Скомандовали построение на утреннюю поверку.
Строились в коридоре. На выходе сильно замешкались, с кем-то начали пререкаться, набычась лбами, чеченцы, всегда державшиеся вместе, Крапин, у которого в руке был дрын — палка для битья, — подогнал блатных, которых не любил особенно и злобно, а они ему отвечали затаённой ненавистью; досталось дрыном среди иных будто бы случайно Артёму, но Артём был уверен, что Крапин видел, кого бил, и ударил его нарочно.
— Больно? — пока строились, участливо спросил Василий Петрович, видя, как скривился Артём.
— Мама моя так шутила, когда мы с братом собирались к вечеру и просили ужинать: «А мальчишкам-дуракам толстой палкой по бокам!» — вдруг вспомнил Артём, невесело ухмыляясь. — Знала бы…
Пока томился в строю, Крапин не шёл у него из головы. Глядя перед собой, он всё равно, до рези в глазу, различал слева, метрах в десяти, покатый красный лоб и приросшую мочку уха.
Артём никак не хотел стать причиной насупленного внимания и малопонятного раздражения комвзвода: жаловаться тут некому, управы не найдёшь — зато на тебя самого… управу найдут скоро.
С первого дня в лагере он знал одно: главное, чтоб тебя не отличали, не помнили и не видели все те, кому и не нужно видеть тебя, — а сейчас получилось ровно наоборот. Артём не пугался боли — его б не очень унизило, когда б ему попало как равному среди всех остальных; тошно, когда тебя зачем-то отметили.
«Дались этому кретину мои наряды, — с грустью и одновременной злобой думал Артём. — Я никакой работы не боюсь! Может, я в ударники хочу, чтоб мне срок уполовинили! Черники мне столько не собрать с этой, мать её, шикшой».
Пока размышлял обо всём этом, не заметил, как дошла до него перекличка заключённых, и очнулся, только когда его толкнули локтем.
— Какое число? — в ужасе спросил Артём стоявшего рядом, то был китаец, и он, коверкая язык, повторил свой номер в строю — Артём вспомнил, что именно эта цифра только что звучала, и назвал следующую.
Поймал боковым зрением ещё один взбешённый взгляд Крапина.
«Что ж такое!» — выругался на себя, желая, как в детстве, заплакать, когда случалась такая же нелепая и назойливая череда неудач.
— Смирррно! Равнение на середину! — проорал ротный.

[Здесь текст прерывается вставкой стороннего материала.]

Inductive ingest_step : ingest_state → ingest_state → Prop :=
  (** the sink finds no free slot: the message is dropped *)
  | ingest_exhausted s ts pool :
      ig_sink s = SinkIdle → acquire (ig_pool s) ts = (pool, None) →
      ingest_step s (s <| ig_pool := pool |>)
  | ingest_acquire s message ts pool ref :
      ig_sink s = SinkIdle → acquire (ig_pool s) ts = (pool, Some ref) →
      ingest_step s (s <| ig_pool := pool |> <| ig_sink := SinkAcquired ref message |>)
  (** [frame] and the writes through the pointer it returns *)
  | ingest_fill s ref message received_at slot :
      ig_sink s = SinkAcquired ref message → frame (ig_pool s) ref = Some slot →
      ingest_step s
        (s <| ig_pool ::= λ p, write_frame p slot (fill_frame received_at (lc_source config) message) |>
           <| ig_sink := SinkFilled (ref <| re_payload_size := payload_size message |>) message |>)
  | ingest_null s ref message :
      ig_sink s = SinkAcquired ref message → frame (ig_pool s) ref = None →
      ingest_step s (s <| ig_sink := SinkRejected ref |> <| ig_failures ::= Z.succ |>)
  | ingest_push s ref message queue :
      ig_sink s = SinkFilled ref message → try_push (ig_queue s) ref = (queue, true) →
      ingest_step s
        (s <| ig_queue := queue |> <| ig_sink := SinkIdle |>
           <| ig_accepted ::= λ l, l ++ [message] |>)
  | ingest_full s ref message queue :
      ig_sink s = SinkFilled ref message → try_push (ig_queue s) ref = (queue, false) →
      ingest_step s (s <| ig_queue := queue |> <| ig_sink := SinkRejected ref |>)
  | ingest_return s ref pool ok :
      ig_sink s = SinkRejected ref → release (ig_pool s) ref = (pool, ok) →
      ingest_step s
        (s <| ig_pool := pool |> <| ig_sink := SinkIdle |>
           <| ig_failures ::= λ n, if ok then n else Z.succ n |>)
  | ingest_empty s queue :
      ig_pump s = PumpIdle → try_pop (λ ref, ref) (ig_queue s) = (queue, None) →
      ingest_step s (s <| ig_queue := queue |>)
  | ingest_pop s ref queue :
      ig_pump s = PumpIdle → try_pop (λ ref, ref) (ig_queue s) = (queue, Some ref) →
      ingest_step s (s <| ig_queue := queue |> <| ig_pump := PumpPopped ref |>)
  (** [frame], then [router_.route] on the frame *)
  | ingest_route s ref slot d ok :
      ig_pump s = PumpPopped ref → frame (ig_pool s) ref = Some slot →
      router_route hash config (ig_dispatch s) (read_frame (ig_pool s) slot) = (d, ok) →
      ingest_step s
        (s <| ig_dispatch := d |> <| ig_pump := PumpRouted ref |>
           <| ig_routed ::= λ l, l ++ [fr_payload (read_frame (ig_pool s) slot)] |>)
  | ingest_route_null s ref :
      ig_pump s = PumpPopped ref → frame (ig_pool s) ref = None →
      ingest_step s (s <| ig_pump := PumpRouted ref |> <| ig_failures ::= Z.succ |>)
  | ingest_release s ref pool ok :
      ig_pump s = PumpRouted ref → release (ig_pool s) ref = (pool, ok) →
      ingest_step s
        (s <| ig_pool := pool |> <| ig_pump := PumpIdle |>
           <| ig_failures ::= λ n, if ok then n else Z.succ n |>).
End ingest.

Definition ingest_init (config : LivePipelineConfig) : ingest_state :=
  mkIngestState (frame_pool_init (lc_frame_pool_capacity config))
    (queue_init frame_ref_default (lc_frame_queue_capacity config))
    (sharded_dispatch_init (lc_shard_count config) (lc_per_shard_queue_capacity config))
    SinkIdle PumpIdle [] [] 0.

(** ** The invariant of the ingest side *)
Definition sink_refs (s : sink_state) : list FrameRef :=
  match s with
  | SinkIdle => []
  | SinkAcquired ref _ | SinkFilled ref _ | SinkRejected ref => [ref]
  end.

Definition pump_refs (s : pump_state) : list FrameRef :=
  match s with PumpIdle => [] | PumpPopped ref | PumpRouted ref => [ref] end.

Definition held (s : ingest_state) : list FrameRef :=
  sink_refs (ig_sink s) ++ pump_refs (ig_pump s) ++ contents (ig_queue s).

Definition payload_at (p : FramePool) (ref : FrameRef) : string :=
  fr_payload (read_frame p (re_slot ref)).

(** The references whose frames are still to be routed, oldest first. *)
Definition unrouted (s : ingest_state) : list FrameRef :=
  match ig_pump s with PumpPopped ref => [ref] | _ => [] end ++ contents (ig_queue s).

Record ingest_inv (s : ingest_state) : Prop := {
  ii_held : held_inv (ig_pool s) (held s);
  ii_queue : queue_wf (ig_queue s);
  ii_order : ig_accepted s = ig_routed s ++ (payload_at (ig_pool s) <$> unrouted s);
  ii_filled ref m : ig_sink s = SinkFilled ref m → payload_at (ig_pool s) ref = m;
  ii_failures : ig_failures s = 0;
}.

Lemma ingest_init_inv config :
  0 ≤ lc_frame_pool_capacity config < 4294967296 →
  lc_frame_queue_capacity config < 18446744073709551616 →
  ingest_inv (ingest_init config).
Proof.
  intros Hp Hq. destruct (queue_init_wf frame_ref_default _ Hq) as (Hwf & Hnil & _).
  split; unfold held, unrouted; simpl; rewrite ?Hnil; try done. by apply held_init.
Qed.

Lemma unrouted_held s : Forall (λ r, r ∈ pump_refs (ig_pump s) ++ contents (ig_queue s)) (unrouted s).
Proof.
  apply Forall_forall. intros r. unfold unrouted. rewrite !elem_of_app.
  destruct (ig_pump s); simpl; set_solver.
Qed.

(** The payloads survive every change of the pool that keeps the frames held by the pump
    and the queue. *)
Lemma payloads_kept (p p' : FramePool) (l : list FrameRef) :
  (∀ r, r ∈ l → read_frame p' (re_slot r) = read_frame p (re_slot r)) →
  payload_at p' <$> l = payload_at p <$> l.
Proof.
  intros Hk. apply list_fmap_ext. intros i r Hr. unfold payload_at.
  by rewrite Hk by (by apply list_elem_of_lookup_2 in Hr).
Qed.

Lemma order_kept s p' :
  ingest_inv s →
  (∀ r, r ∈ pump_refs (ig_pump s) ++ contents (ig_queue s) →
    read_frame p' (re_slot r) = read_frame (ig_pool s) (re_slot r)) →
  ig_accepted s = ig_routed s ++ (payload_at p' <$> unrouted s).
Proof.
  intros Hinv Hk. rewrite (payloads_kept (ig_pool s) p'); [apply Hinv|].
  intros r Hr. apply Hk. pose proof (unrouted_held s) as Hall. rewrite Forall_forall in Hall. auto.
Qed.

Section ingest_preservation.
Context `{SJ : SimdJson} (hash : string → Z) (config : LivePipelineConfig).

Lemma ingest_sink_inv s s' :
  ingest_step hash config s s' → ig_sink s' ≠ ig_sink s → ingest_inv s → ingest_inv s'.
Proof.
  intros Hstep Hchange Hinv. pose proof (ii_held _ Hinv) as Hheld. unfold held in Hheld.
  destruct Hstep as [| s message ts pool ref Hs Hacq | s ref message recv slot Hs Hf
    | s ref message Hs Hf | s ref message queue Hs Hpush | s ref message queue Hs Hpush
    | s ref pool ok Hs Hrel | | | | | ]; try done; rewrite Hs in Hheld; simpl in Hheld.
  - destruct (held_acquire _ _ _ _ _ Hheld Hacq) as [Hheld' Hread].
    split; try apply Hinv; [exact Hheld'|exact (order_kept s _ Hinv Hread)|done].
  - assert (slot = re_slot ref) as ->.
    { unfold frame in Hf. case_decide; [congruence|done]. }
    destruct (held_write _ _ ref (fill_frame recv (lc_source config) message) Hheld)
      as (Hheld' & _ & Hsame & Hread).
    split; try apply Hinv.
    + apply (held_resize _ _ _ (payload_size message)) in Hheld'. exact Hheld'.
    + exact (order_kept s _ Hinv Hread).
    + simpl. intros ref' m [= <- <-]. unfold payload_at. simpl. by rewrite Hsame.
  - exfalso. destruct (held_write _ _ ref raw_frame_default Hheld) as (_ & Hok & _). congruence.
  - destruct (push_refines (ig_queue s) ref (ii_queue _ Hinv)) as (Hwf & _ & Href).
    rewrite Hpush in Hwf, Href. simpl in Hwf, Href. unfold fifo_push in Href.
    case_decide; [|done]. injection Href as Hc.
    split; try apply Hinv; simpl; try done.
    + unfold held. simpl. rewrite Hc. rewrite app_assoc, (Permutation_app_comm _ [ref]). exact Hheld.
    + rewrite (ii_order _ Hinv). unfold unrouted. simpl. rewrite Hc.
      rewrite !fmap_app, <-!app_assoc. simpl. by rewrite (ii_filled _ Hinv ref message Hs).
  - destruct (push_refines (ig_queue s) ref (ii_queue _ Hinv)) as (Hwf & _ & Href).
    rewrite Hpush in Hwf, Href. simpl in Hwf, Href. unfold fifo_push in Href.
    case_decide; [done|]. injection Href as Hc.
    split; try apply Hinv; simpl; try done.
    + unfold held. simpl. by rewrite Hc.
    + rewrite (ii_order _ Hinv). unfold unrouted. simpl. by rewrite Hc.
  - destruct (held_release _ _ _ Hheld) as (Hok & Hheld' & Hread).
    rewrite Hrel in Hok, Hheld', Hread. simpl in *. subst ok.
    split; try apply Hinv; simpl; try done. exact (order_kept s _ Hinv (λ r _, Hread _)).
Qed.

Lemma ingest_pump_inv s s' :
  ingest_step hash config s s' → ig_pump s' ≠ ig_pump s → ingest_inv s → ingest_inv s'.
Proof.
  intros Hstep Hchange Hinv. pose proof (ii_held _ Hinv) as Hheld. unfold held in Hheld.
  rewrite Permutation_app_comm in Hheld.
  destruct Hstep as [ | | | | | | | | s ref queue Hs Hpop
    | s ref slot d ok Hs Hf Hr | s ref Hs Hf | s ref pool ok Hs Hrel ];
    try done; rewrite Hs in Hheld; simpl in Hheld.
  - destruct (pop_refines (λ r, r) (ig_queue s) (ii_queue _ Hinv)) as (Hwf & _ & Href).
    rewrite Hpop in Hwf, Href. simpl in Hwf, Href.
    destruct (contents (ig_queue s)) as [|ref' l] eqn:Hc; simpl in Href; [done|].
    injection Href as Hc' <-.
    split; try apply Hinv; simpl; try done.
    + unfold held. simpl. rewrite Hc', Permutation_app_comm. exact Hheld.
    + rewrite (ii_order _ Hinv). unfold unrouted. simpl. by rewrite Hs, Hc, Hc'.
  - assert (slot = re_slot ref) as ->.
    { unfold frame in Hf. case_decide; [congruence|done]. }
    split; try apply Hinv; simpl; try done.
    + unfold held. simpl. rewrite Permutation_app_comm. exact Hheld.
    + rewrite (ii_order _ Hinv). unfold unrouted. simpl. rewrite Hs. simpl. by rewrite <-app_assoc.
  - exfalso. destruct (held_write _ _ ref raw_frame_default Hheld) as (_ & Hok & _). congruence.
  - destruct (held_release _ _ _ Hheld) as (Hok & Hheld' & Hread).
    rewrite Hrel in Hok, Hheld', Hread. simpl in *. subst ok.
    split; try apply Hinv; simpl; try done.
    + unfold held. simpl. by rewrite Permutation_app_comm.
    + rewrite (ii_order _ Hinv). unfold unrouted. simpl. rewrite Hs. simpl. f_equal.
      symmetry. by apply payloads_kept.
    + intros ref' m Hm. unfold payload_at. rewrite Hread. by apply (ii_filled _ Hinv).
Qed.

Lemma ingest_step_inv s s' : ingest_step hash config s s' → ingest_inv s → ingest_inv s'.
Proof.
  intros Hstep Hinv. pose proof Hstep as Hstep'. destruct Hstep;
    try (eapply ingest_sink_inv; [exact Hstep'|simpl; congruence|done]);
    try (eapply ingest_pump_inv; [exact Hstep'|simpl; congruence|done]).
  - rewrite (acquire_none _ _ _ H0). destruct Hinv. by split.
  - destruct (pop_refines (λ r, r) (ig_queue s) (ii_queue _ Hinv)) as (Hwf & _ & Href).
    rewrite H0 in Hwf, Href. simpl in Hwf, Href.
    destruct (contents (ig_queue s)) as [|] eqn:Hc; simpl in Href; [|done].
    injection Href as Hc'. destruct Hinv as [Hh Hq Ho Hf Hz].
    split; unfold held, unrouted in *; simpl; rewrite ?Hc', ?Hc in *; done.
Qed.

Lemma ingest_reachable_inv s :
  0 ≤ lc_frame_pool_capacity config < 4294967296 →
  lc_frame_queue_capacity config < 18446744073709551616 →
  rtc (ingest_step hash config) (ingest_init config) s → ingest_inv s.
Proof.
  intros Hp Hq Hr. pose proof (ingest_init_inv config Hp Hq) as Hinv. revert Hinv.
  induction Hr as [s|s1 s2 s3 H12 _ IH]; [done|]. intros. by apply IH, (ingest_step_inv s1).
Qed.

Ротным у них был грузин — то ли по прозвищу, то ли по фамилии Кучерава — невысокий, с глазами навыкате, с блестящими залысинами тип, твёрдо напоминавший Артёму беса. Как и все ротные в лагере, он был одет в темно-синий костюм с петлицами серого цвета и фуражку, которую носить не любил и часто снимал, тут же отирая грязным платком пот с головы.